There is nothing "elevated" or superior about not using a swear word. Swear words are not actually bad or inferior -- they merely express strong emotion, and the belief that it's even possible for some words to be "better" than others is chauvinist nonsense.

Prime example: The word golly used to be the worst obscenity in English, because it was a contraction for the blasphemous phrase "God's Body." It was literally considered more obscene than the word fuck. Today, it is considered the epitome of innocence and naivete.

Potato/potato. Deconstruction/defecation.

I'm sorry, but if you understand the concept of a deconstruction and how it works, then this argument is just false. Deconstructions allow people to examine how a story functions and what ideas that story is promulgating to its audience. Deconstructions say something about the story being deconstructed.

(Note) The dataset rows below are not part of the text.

(* ===== verification/RouterLife.v ===== *)
(** * RouterLife: initialisation and start of the router

    [Initialize] accepts exactly the configurations whose rules and rule-sets can be built and
    whose tags are distinct; the concurrent start of the rule-sets does not depend on the order. *)

From S2P Require Import Prelude GoStd NetIP Metadata Sample RuleItems RuleMatch RuleAction RuleOptions RuleBuild.
From S2P Require Import RuleSet Rules Sniff Adapter Router RouterLaws.
Open Scope string_scope.

Section Life.
Context {X : Externals} {S : Sniffers} {V : RouterServices}.

Lemma parse_rules_iff dialer l : forall i acc rs,
  parse_rules dialer i l acc = Ok rs <->
  exists rs', rs = (acc ++ rs')%list /\ Forall2 (fun o r => NewRule dialer o false = Ok r) l rs'.
Proof.
  induction l as [|o l IH]; intros i acc rs; cbn [parse_rules].
  - split; [intros [= <-]; exists []; by rewrite app_nil_r|].
    intros (rs' & -> & H). inversion H; subst. by rewrite app_nil_r.
  - rewrite bind_Ok. setoid_rewrite with_cause_Ok. setoid_rewrite IH. split.
    + intros (r & Hr & rs' & -> & H). exists (r :: rs'). split; [by rewrite <- app_assoc|by constructor].
    + intros (rs' & -> & H). inversion H as [|? r ? rs'' Hr Hl]; subst. exists r. split; [done|].
      exists rs''. split; [by rewrite <- app_assoc|done].
Qed.

(** The rule-sets of [sets] added to [store]. *)
Definition adds_rule_sets (new : opt_RuleSet -> result RuleSet) (sets : list opt_RuleSet)
  (store store' : gmap string RuleSet) : Prop :=
  (forall o, o ∈ sets -> exists s, new o = Ok s /\ store' !! os_Tag o = Some s) /\
  (forall tag, tag ∉ map os_Tag sets -> store' !! tag = store !! tag).

Lemma parse_rule_sets_sound new l : forall i tags store tags' store',
  parse_rule_sets new i l tags store = Ok (tags', store') ->
  tags' = (tags ++ map os_Tag l)%list /\ NoDup (map os_Tag l) /\
  (forall o, o ∈ l -> store !! os_Tag o = None) /\ adds_rule_sets new l store store'.
Proof.
  induction l as [|o l IH]; intros i tags store tags' store' H; cbn [parse_rule_sets] in H.
  - simplify_eq. split_and!; [by rewrite app_nil_r|constructor|set_solver|split; set_solver].
  - destruct (store !! os_Tag o) as [s|] eqn:E; [done|].
    apply bind_Ok in H as (s & Hs & H). apply with_cause_Ok in Hs.
    apply IH in H as (-> & Hnd & Hfresh & Hadd & Hrest).
    assert (os_Tag o ∉ map os_Tag l) as Hn.
    { intros (o' & Ho & Ho')%list_elem_of_fmap. apply Hfresh in Ho'. rewrite <- Ho, lookup_insert_eq in Ho'. done. }
    split_and!; [by rewrite <- app_assoc|by constructor| |split].
    + intros o' [->|Ho]%elem_of_cons; [done|]. specialize (Hfresh o' Ho).
      rewrite lookup_insert_ne in Hfresh; [done|]. intros Heq. apply Hn. rewrite Heq. apply list_elem_of_fmap. eauto.
    + intros o' [->|Ho]%elem_of_cons; [|by apply Hadd]. exists s. split; [done|].
      rewrite Hrest by done. apply lookup_insert_eq.
    + intros tag Ht. cbn in Ht. rewrite Hrest by set_solver. apply lookup_insert_ne. set_solver.
Qed.

Lemma parse_rule_sets_complete new l : forall i tags store,
  NoDup (map os_Tag l) -> (forall o, o ∈ l -> store !! os_Tag o = None) ->
  (forall o, o ∈ l -> is_Ok (new o) = true) ->
  exists store', parse_rule_sets new i l tags store = Ok ((tags ++ map os_Tag l)%list, store').
Proof.
  induction l as [|o l IH]; intros i tags store Hnd Hfresh Hnew; cbn [parse_rule_sets].
  - exists store. by rewrite app_nil_r.
  - cbn in Hnd. apply NoDup_cons in Hnd as [Hn Hnd]. rewrite Hfresh by set_solver.
    specialize (Hnew o ltac:(set_solver)) as Ho. destruct (new o) as [s|e|msg]; try done. simpl.
    destruct (IH (i + 1)%N (tags ++ [os_Tag o])%list (<[os_Tag o := s]> store)) as (store' & H);
      [done| |set_solver|].
    { intros o' Ho'. rewrite lookup_insert_ne; [set_solver|]. intros Heq. apply Hn. rewrite Heq.
      apply list_elem_of_fmap. eauto. }
    exists store'. by rewrite H, <- app_assoc.
Qed.

(** [Initialize] of a new router succeeds exactly when every rule and every rule-set of the
    configuration can be built and no two rule-sets have the same tag.  It then has the built
    rules in order, and each rule-set under its tag and nothing else. *)
Theorem Router_Initialize_spec dialer new rules sets findProcess dnsRules :
  let r0 := NewRouter rules findProcess dnsRules in
  (is_Ok (Router_Initialize dialer new rules sets r0 ∅) = true <->
   Forall (fun o => is_Ok (NewRule dialer o false) = true) rules /\
   Forall (fun o => is_Ok (new o) = true) sets /\ NoDup (map os_Tag sets)) /\
  (forall r store, Router_Initialize dialer new rules sets r0 ∅ = Ok (r, store) ->
     Forall2 (fun o x => NewRule dialer o false = Ok x) rules (r_rules r) /\
     r_ruleSets r = map os_Tag sets /\ r_needFindProcess r = r_needFindProcess r0 /\
     adds_rule_sets new sets ∅ store).
Proof.
  intros r0. assert (forall r store, Router_Initialize dialer new rules sets r0 ∅ = Ok (r, store) ->
     (Forall2 (fun o x => NewRule dialer o false = Ok x) rules (r_rules r) /\
     r_ruleSets r = map os_Tag sets /\ r_needFindProcess r = r_needFindProcess r0 /\
     adds_rule_sets new sets ∅ store) /\ NoDup (map os_Tag sets)) as Hsound.
  { intros r store H. unfold Router_Initialize in H. apply bind_Ok in H as (rs & H1 & H).
    apply bind_Ok in H as ([tags store1] & H2 & H). simplify_eq.
    apply parse_rules_iff in H1 as (rs' & -> & H1).
    apply parse_rule_sets_sound in H2 as (-> & Hnd & _ & Hadd). done. }
  split; [split|intros r store H; by apply Hsound in H as [H _]].
  - destruct (Router_Initialize _ _ _ _ _ _) as [[r store]|e|msg] eqn:E; try done. intros _.
    destruct (Hsound r store eq_refl) as ((H1 & _ & _ & Hadd & _) & Hnd). split_and!; [| |done].
    + clear -H1. induction H1 as [|o x l k Hx _ IH]; constructor; [by rewrite Hx|done].
    + apply Forall_forall. intros o Ho. destruct (Hadd o Ho) as (s & -> & _). done.
  - intros (H1 & H2 & Hnd). unfold Router_Initialize.
    assert (exists rs, Forall2 (fun o x => NewRule dialer o false = Ok x) rules rs) as [rs Hrs].
    { clear -H1. induction H1 as [|o l Ho _ [rs IH]]; [by exists []|].
      destruct (NewRule dialer o false) as [x| |] eqn:E; try done. exists (x :: rs). by constructor. }
    assert (parse_rules dialer 0 rules (r_rules r0) = Ok rs) as ->.
    { apply parse_rules_iff. by exists rs. }
    simpl. destruct (parse_rule_sets_complete new sets 0 [] ∅) as (store' & ->); [done|done| |done].
    by apply Forall_forall.
Qed.

(** ** The start group *)

Lemma start_rule_sets_swap start a b order store s :
  snd a <> snd b -> start_rule_sets start (a :: b :: order) store = Ok s ->
  start_rule_sets start (b :: a :: order) store = Ok s.
Proof.
  destruct a as [i t], b as [j u]. simpl. intros Hne H.
  destruct (store !! t) as [x|] eqn:Et; [|done]. apply bind_Ok in H as (x' & Hx & H). rewrite lookup_insert_ne in H by done.
  destruct (store !! u) as [y|] eqn:Eu; [|done]. apply bind_Ok in H as (y' & Hy & H).
  rewrite Hy. simpl. rewrite lookup_insert_ne, Et by done. rewrite Hx. simpl.
  by rewrite insert_insert_ne.
Qed.

Lemma start_rule_sets_Permutation start order1 order2 : order1 ≡ₚ order2 ->
  NoDup (map snd order1) -> forall store s,
  start_rule_sets start order1 store = Ok s -> start_rule_sets start order2 store = Ok s.
Proof.
  induction 1 as [|[i t] l k _ IH|a b l|l k m Hlk IH1 _ IH2]; intros Hnd store s H.
  - done.
  - simpl in *. apply NoDup_cons in Hnd as [_ Hnd]. destruct (store !! t) as [x|]; [|done].
    apply bind_Ok in H as (x' & Hx & H). rewrite Hx. simpl. by apply IH.
  - apply start_rule_sets_swap; [|done]. cbn in Hnd. apply NoDup_cons in Hnd as [Hn _]. set_solver.
  - apply IH2; [by rewrite <- (Permutation_map snd Hlk)|by apply IH1].
Qed.

(** The rule-sets are started by a group of five workers; in whatever order their starts take
    effect, when one order succeeds every other does, with the same rule-sets, the same decision
    to search for processes and the same searcher. *)
Theorem Router_Start_order_irrelevant env start r store order1 order2 r' store' :
  NoDup (r_ruleSets r) ->
  order1 ≡ₚ imap (fun i t => (i, t)) (r_ruleSets r) ->
  order2 ≡ₚ imap (fun i t => (i, t)) (r_ruleSets r) ->
  Router_Start_start env start order1 r store = Ok (r', store') ->
  Router_Start_start env start order2 r store = Ok (r', store').
Proof.
  intros Hnd H1 H2 H. unfold Router_Start_start in *. apply bind_Ok in H as (s & Hs & H).
  rewrite (start_rule_sets_Permutation start order1 order2) with (s := s); [done| | |done].
  - by rewrite H1, H2.
  - rewrite (Permutation_map snd H1).
    assert (map snd (imap (fun i t => (i, t)) (r_ruleSets r)) = r_ruleSets r) as ->; [|done].
    clear. generalize (r_ruleSets r). intros l.
    assert (forall f : nat -> string -> nat * string, (forall i t, snd (f i t) = t) -> map snd (imap f l) = l) as H.
    { induction l as [|t l IH]; intros f Hf; [done|]. cbn. rewrite Hf. f_equal. apply IH. intros. apply Hf. }
    by apply H.
Qed.
End Life.

Section Witness.
#[local] Existing Instance sample.
#[local] Existing Instance sample_services.
#[local] Existing Instance sample_sniffers.

(** Two remote rule-sets, of which the second is in the cache file. *)
Definition remote_options (tag : string) : opt_RuleSet :=
  mkOptRuleSet "remote" tag "binary" [] "" "https://example.org" "" 0.
Definition two_sets : gmap string RuleSet :=
  <["a" := ARemote (NewRemoteRuleSet (remote_options "a"))]>
  (<["b" := ARemote (NewRemoteRuleSet (remote_options "b"))]> ∅).
Definition two_router : Router := mkRouter [] false ["a"; "b"] None [] false.
Definition empty_decoders : Decoders :=
  mkDecoders (fun _ => Ok (mkPlainRuleSetCompat 1 [])) (fun _ => Ok (mkPlainRuleSetCompat 1 [])).
Definition start_cached : RuleSet -> result RuleSet :=
  RuleSet_StartContext (RemoteRuleSet_StartContext empty_decoders true (fun _ => true)
    (Some {["b" := mkSavedBinary "" (Some 5%Z) "etag"]})).

Lemma Router_Start_order_irrelevant_witness :
  let env := mkSearchEnv false None None in
  let run order := Router_Start_start env start_cached order two_router two_sets in
  is_Ok (run [(0%nat, "a"); (1%nat, "b")]) = true /\
  run [(1%nat, "b"); (0%nat, "a")] = run [(0%nat, "a"); (1%nat, "b")].
Proof.
  intros env run. assert (is_Ok (run [(0%nat, "a"); (1%nat, "b")]) = true) as H by (vm_compute; reflexivity).
  split; [exact H|]. destruct (run [(0%nat, "a"); (1%nat, "b")]) as [[r' s']| |] eqn:E; [|done|done].
  apply (Router_Start_order_irrelevant env start_cached two_router two_sets [(0%nat, "a"); (1%nat, "b")]).
  - apply (bool_decide_unpack _). reflexivity.
  - reflexivity.
  - apply perm_swap.
  - exact E.
Defined.
End Witness.
(** ** The interfaces *)

(** [adapter.DNSTransport]: its tag, whether it is the fake IP transport, and strategy and client
    subnet of a [LegacyDNSTransport]. *)
Record Transport : Type := mkTransport {
  tp_Tag : string;
  tp_FakeIP : bool;
  tp_Legacy : option (N * Prefix)
}.

(** A run of the client on its state: it ends, or asks [responseChecker] about addresses. *)
Inductive client_run (D R : Type) : Type :=
| ClientDone (r : R) (d : D)
| ClientCheck (addresses : list Addr) (k : bool -> client_run D R).
Arguments ClientDone {_ _} _ _.
Arguments ClientCheck {_ _} _ _.

(** The services of the DNS router.  The client is given the metadata of its context, the
    transport ([None]: nil), the query, the options and whether there is a checker; [Lookup]
    returns addresses and an error, which may be nil, or panics.  [ctx_Done]: the context is done. *)
Class DNSServices : Type := {
  ClientState : Type;
  client_Exchange : InboundContext -> option Transport -> Msg -> DNSQueryOptions -> bool -> ClientState ->
    client_run ClientState (result Msg);
  client_Lookup : InboundContext -> option Transport -> string -> DNSQueryOptions -> bool -> ClientState ->
    client_run ClientState (list Addr * option error + string);
  ctx_Done : ClientState -> bool;
  transport_Transport : string -> option Transport;
  transport_Default : option Transport
}.

(** The checker of a run: given the addresses it answers and changes the metadata. *)
Fixpoint run_client {D R} (check : list Addr -> InboundContext -> bool * InboundContext) (c : client_run D R)
  (m : InboundContext) : R * D * InboundContext :=
  match c with
  | ClientDone r d => (r, d, m)
  | ClientCheck addresses k => let '(b, m) := check addresses m in run_client check (k b) m
  end.

(** ** Options *)

Definition set_Strategy (s : N) (o : DNSQueryOptions) : DNSQueryOptions :=
  mkDNSQueryOptions (dq_Transport o) s (dq_LookupStrategy o) (dq_DisableCache o) (dq_RewriteTTL o) (dq_ClientSubnet o).
Definition set_ClientSubnet (p : Prefix) (o : DNSQueryOptions) : DNSQueryOptions :=
  mkDNSQueryOptions (dq_Transport o) (dq_Strategy o) (dq_LookupStrategy o) (dq_DisableCache o) (dq_RewriteTTL o) p.

(** The options of a [route] or [route-options] action; [disable]: the cache is disabled anyway. *)
Definition apply_dns_options (a : RuleActionDNSRouteOptions) (disable : bool) (o : DNSQueryOptions) : DNSQueryOptions :=
  mkDNSQueryOptions (dq_Transport o)
    (if negb (dro_Strategy a =? DomainStrategyAsIS)%N then dro_Strategy a else dq_Strategy o)
    (dq_LookupStrategy o)
    (if disable || dro_DisableCache a then true else dq_DisableCache o)
    (match dro_RewriteTTL a with Some t => Some t | None => dq_RewriteTTL o end)
    (if Prefix_IsValid (dro_ClientSubnet a) then dro_ClientSubnet a else dq_ClientSubnet o).
Definition outbound_wording : wording := mkWording "outbound/" "outbound" true.

(** [startOutbounds]: the outbounds, then the endpoints. *)
Definition startOutbounds (endpoint : Manager) (m : OutManager) (s : LState) : option (result unit * LState) :=
  start_in_order outbound_wording (o_outboundByTag m) (o_outbounds m ++ m_items endpoint) s.

Definition OutManager_Start (fallback : LState -> result O * LState) (endpoint : Manager) (stage : StartStage)
  (m : OutManager) (s : LState) : option (result unit * OutManager * LState) :=
  if stage_passed (o_started m) (o_stage m) stage then Some (Panic already_started, m, s)
  else
    let m := set_o_stage true stage m in
    if bool_decide (stage = StartStateStart) then
      let '(r, m, s) := choose_default fallback endpoint m s in
      match r with
      | Ok _ => (fun p => (fst p, m, snd p)) <$> startOutbounds endpoint m s
      | _ => Some (r, m, s)
      end
    else
      let '(e, s) := start_stage "outbound/" stage (o_outbounds m) s in Some (err_result e, m, s).

Definition OutManager_Close (closable : O -> bool) (m : OutManager) (s : LState) : result unit * OutManager * LState :=
  if negb (o_started m) then (Ok tt, m, s)
  else
    let '(_, s) := close_all "outbound/" closable (o_outbounds m) [] s in
    (Ok tt, set_o_items [] (o_outboundByTag m) (set_o_stage false (o_stage m) m), s).

(** The loop of [Remove] over the dependencies of the outbound removed. *)
Definition undepend (tag : string) (d : gmap string (list string)) (dependency : string) : gmap string (list string) :=
  if (length (map_list d dependency) =? 1)%nat then delete dependency d
  else <[dependency := List.filter (fun it => negb (bool_decide (it = tag))) (map_list d dependency)]> d.

Definition depended_error (noun tag : string) (dependBy : list string) : error :=
  ENew (noun +:+ "[" +:+ tag +:+ "] is depended by " +:+ str_join dependBy ", ").

Definition OutManager_Remove (tag : string) (m : OutManager) (s : LState) : result unit * OutManager * LState :=
  match o_outboundByTag m !! tag with
  | None => (Err ErrInvalid, m, s)
  | Some o =>
      let byTag := delete tag (o_outboundByTag m) in
      match Index o (o_outbounds m) with
      | None => (Panic invalid_index, set_o_items (o_outbounds m) byTag m, s)
      | Some i =>
          let m := set_o_items (delete_at i (o_outbounds m)) byTag m in
          let m := if bool_decide (o_defaultOutbound m = Some o) then set_o_default (head (o_outbounds m)) m else m in
          let dependBy := map_list (o_dependByTag m) tag in
          if nonempty dependBy then (Err (depended_error "outbound" tag dependBy), m, s)
          else
            let m := set_o_depend (foldl (undepend tag) (o_dependByTag m) (Dependencies o)) m in
            if o_started m then let '(e, s) := common_Close o s in (err_result e, m, s) else (Ok tt, m, s)
      end
  end.

(** Recording a new outbound, the end of [Create]. *)
Definition register (tag : string) (o : O) (items : list O) (m : OutManager) : OutManager :=
  let m := set_o_items (items ++ [o]) (<[tag := o]> (o_outboundByTag m)) m in
  let m := set_o_depend (foldl (fun d dependency => map_append d dependency tag) (o_dependByTag m) (Dependencies o)) m in
  if bool_decide (tag = o_defaultTag m) || (str_empty (o_defaultTag m) && bool_decide (o_defaultOutbound m = None))
  then set_o_default (Some o) m else m.

(** Options of the outbound that replaces one whose configuration is refused: the options and the
    error. *)
Definition creator_or_invalid : Type := string -> string -> Opt + Opt * error -> LState -> result O * LState.

Definition TypeHInvalidConfig : string := "hinvalid".

Definition create_outbound (create : creator_or_invalid) (tag typ : string) (options : Opt) (s : LState)
  : result O * LState :=
  let '(r, s) := create tag typ (inl options) s in
  match r with
  | Err e =>
      create tag TypeHInvalidConfig (inr (options, ENew ("parse outbound[" +:+ tag +:+ "] error: " +:+ Error e))) s
  | _ => (r, s)
  end.

Definition OutManager_Create (create : creator_or_invalid) (tag typ : string) (options : Opt)
  (m : OutManager) (s : LState) : result unit * OutManager * LState :=
  if str_empty tag then (Err ErrInvalid, m, s)
  else
    let '(r, s) := create_outbound create tag typ options s in
    match r with
    | Err e => (Err e, m, s)
    | Panic msg => (Panic msg, m, s)
    | Ok o =>
        let '(err, s) := if o_started m then start_stages "outbound/" o ListStartStages s else (None, s) in
        match err with
        | Some e => (Err e, m, s)
        | None =>
            match o_outboundByTag m !! tag with
            | None => (Ok tt, register tag o (o_outbounds m) m, s)
            | Some exists_ =>
                let '(err, s) := close_replaced (o_started m) common_Close "outbound/" exists_ s in
                match err with
                | Some e => (Err e, m, s)
                | None =>
                    match Index exists_ (o_outbounds m) with
                    | None => (Panic invalid_index, m, s)
                    | Some i => (Ok tt, register tag o (delete_at i (o_outbounds m)) m, s)
                    end
                end
            end
        end
    end.

(** ** DNS transports *)

Record TransportManager : Type := mkTransportManager {
  t_defaultTag : string;
  t_started : bool;
  t_stage : StartStage;
  t_transports : list O;
  t_transportByTag : gmap string O;
  t_dependByTag : gmap string (list string);
  t_defaultTransport : option O;
  t_fakeIPTransport : option O
}.
Definition NewTransportManager (defaultTag : string) : TransportManager :=
  mkTransportManager defaultTag false StartStateInitialize [] ∅ ∅ None None.

Definition set_t_default (d : option O) (m : TransportManager) : TransportManager :=
  mkTransportManager (t_defaultTag m) (t_started m) (t_stage m) (t_transports m) (t_transportByTag m)
    (t_dependByTag m) d (t_fakeIPTransport m).
Definition set_t_items (l : list O) (byTag : gmap string O) (m : TransportManager) : TransportManager :=
  mkTransportManager (t_defaultTag m) (t_started m) (t_stage m) l byTag (t_dependByTag m)
    (t_defaultTransport m) (t_fakeIPTransport m).
Definition set_t_depend (d : gmap string (list string)) (m : TransportManager) : TransportManager :=
  mkTransportManager (t_defaultTag m) (t_started m) (t_stage m) (t_transports m) (t_transportByTag m) d
    (t_defaultTransport m) (t_fakeIPTransport m).
Definition set_t_stage (started : bool) (stage : StartStage) (m : TransportManager) : TransportManager :=
  mkTransportManager (t_defaultTag m) started stage (t_transports m) (t_transportByTag m)
    (t_dependByTag m) (t_defaultTransport m) (t_fakeIPTransport m).
Definition set_t_fakeip (f : option O) (m : TransportManager) : TransportManager :=
  mkTransportManager (t_defaultTag m) (t_started m) (t_stage m) (t_transports m) (t_transportByTag m)
    (t_dependByTag m) (t_defaultTransport m) f.

Definition DNSTypeFakeIP : string := "fakeip".
Definition default_fakeip_error : error := ENew "default server cannot be fakeip".
Definition multiple_fakeip_error : error := ENew "multiple fakeip server are not supported".

Definition choose_default_transport (fallback : LState -> result O * LState) (m : TransportManager) (s : LState)
  : result unit * TransportManager * LState :=
  match t_defaultTransport m with
  | Some _ => (Ok tt, m, s)
  | None =>
      if negb (str_empty (t_defaultTag m))
      then (Err (ENew ("default DNS server not found: " +:+ t_defaultTag m)), m, s)
      else
        let '(r, s) := fallback s in
        match r with
        | Err e => (Err (ECause e "default DNS server fallback"), m, s)
        | Panic msg => (Panic msg, m, s)
        | Ok o =>
            (Ok tt, set_t_default (Some o)
               (set_t_items (t_transports m ++ [o]) (<[Tag o := o]> (t_transportByTag m)) m), s)
        end
  end.

Definition transport_wording : wording := mkWording "dns/" "server" false.

Definition startTransports (m : TransportManager) (s : LState) : option (result unit * LState) :=
  start_in_order transport_wording (t_transportByTag m) (t_transports m) s.

Definition TransportManager_Start (fallback : LState -> result O * LState) (stage : StartStage)
  (m : TransportManager) (s : LState) : option (result unit * TransportManager * LState) :=
  if stage_passed (t_started m) (t_stage m) stage then Some (Panic already_started, m, s)
  else
    let m := set_t_stage true stage m in
    if bool_decide (stage = StartStateStart) then
      let '(r, m, s) := choose_default_transport fallback m s in
      match r with
      | Ok _ => (fun p => (fst p, m, snd p)) <$> startTransports m s
      | _ => Some (r, m, s)
      end
    else
      let '(e, s) := start_stage "dns/" stage (t_transports m) s in Some (err_result e, m, s).

Definition TransportManager_Close (m : TransportManager) (s : LState) : result unit * TransportManager * LState :=
  if negb (t_started m) then (Ok tt, m, s)
  else
    let '(_, s) := close_all "server/" (fun _ => true) (t_transports m) [] s in
    (Ok tt, set_t_items [] (t_transportByTag m) (set_t_stage false (t_stage m) m), s).

Definition TransportManager_Remove (tag : string) (m : TransportManager) (s : LState)
  : result unit * TransportManager * LState :=
  match t_transportByTag m !! tag with
  | None => (Err ErrInvalid, m, s)
  | Some o =>
      let byTag := delete tag (t_transportByTag m) in
      match Index o (t_transports m) with
      | None => (Panic invalid_index, set_t_items (t_transports m) byTag m, s)
      | Some i =>
          let m := set_t_items (delete_at i (t_transports m)) byTag m in
          let '(r, m) :=
            if bool_decide (t_defaultTransport m = Some o) then
              match t_transports m with
              | next :: _ =>
                  if negb (bool_decide (Type_ next = DNSTypeFakeIP)) then (Err default_fakeip_error, m)
                  else (Ok tt, set_t_default (Some next) m)
              | [] => (Ok tt, set_t_default None m)
              end
            else (Ok tt, m) in
          match r with
          | Ok _ =>
              let dependBy := map_list (t_dependByTag m) tag in
              if nonempty dependBy then (Err (depended_error "server" tag dependBy), m, s)
              else
                let m := set_t_depend (foldl (undepend tag) (t_dependByTag m) (Dependencies o)) m in
                if t_started m then let '(_, s) := call MClose o s in (Ok tt, m, s) else (Ok tt, m, s)
          | _ => (r, m, s)
          end
      end
  end.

To "defecate" on a story, by contrast, is to have nothing to say -- it is merely to disrespect the story without examining the story or the ideas the story is promulgating to its audience.

Star Trek: Picard is a deconstruction of the Jean-Luc Picard character. It takes him apart and examines how he works, and it makes an important statement about how he is. Star Trek: Deep Space Nine did the same thing to Star Trek: The Next Generation. Neither are defecations.

A better example of a defecation would be Batman v. Superman: Dawn of Justice, a film that tries to use the brutal language of deconstructionism on the characters of Superman and Batman, but which in the end does not actually understand how either character works and makes no meaningful statement about either character.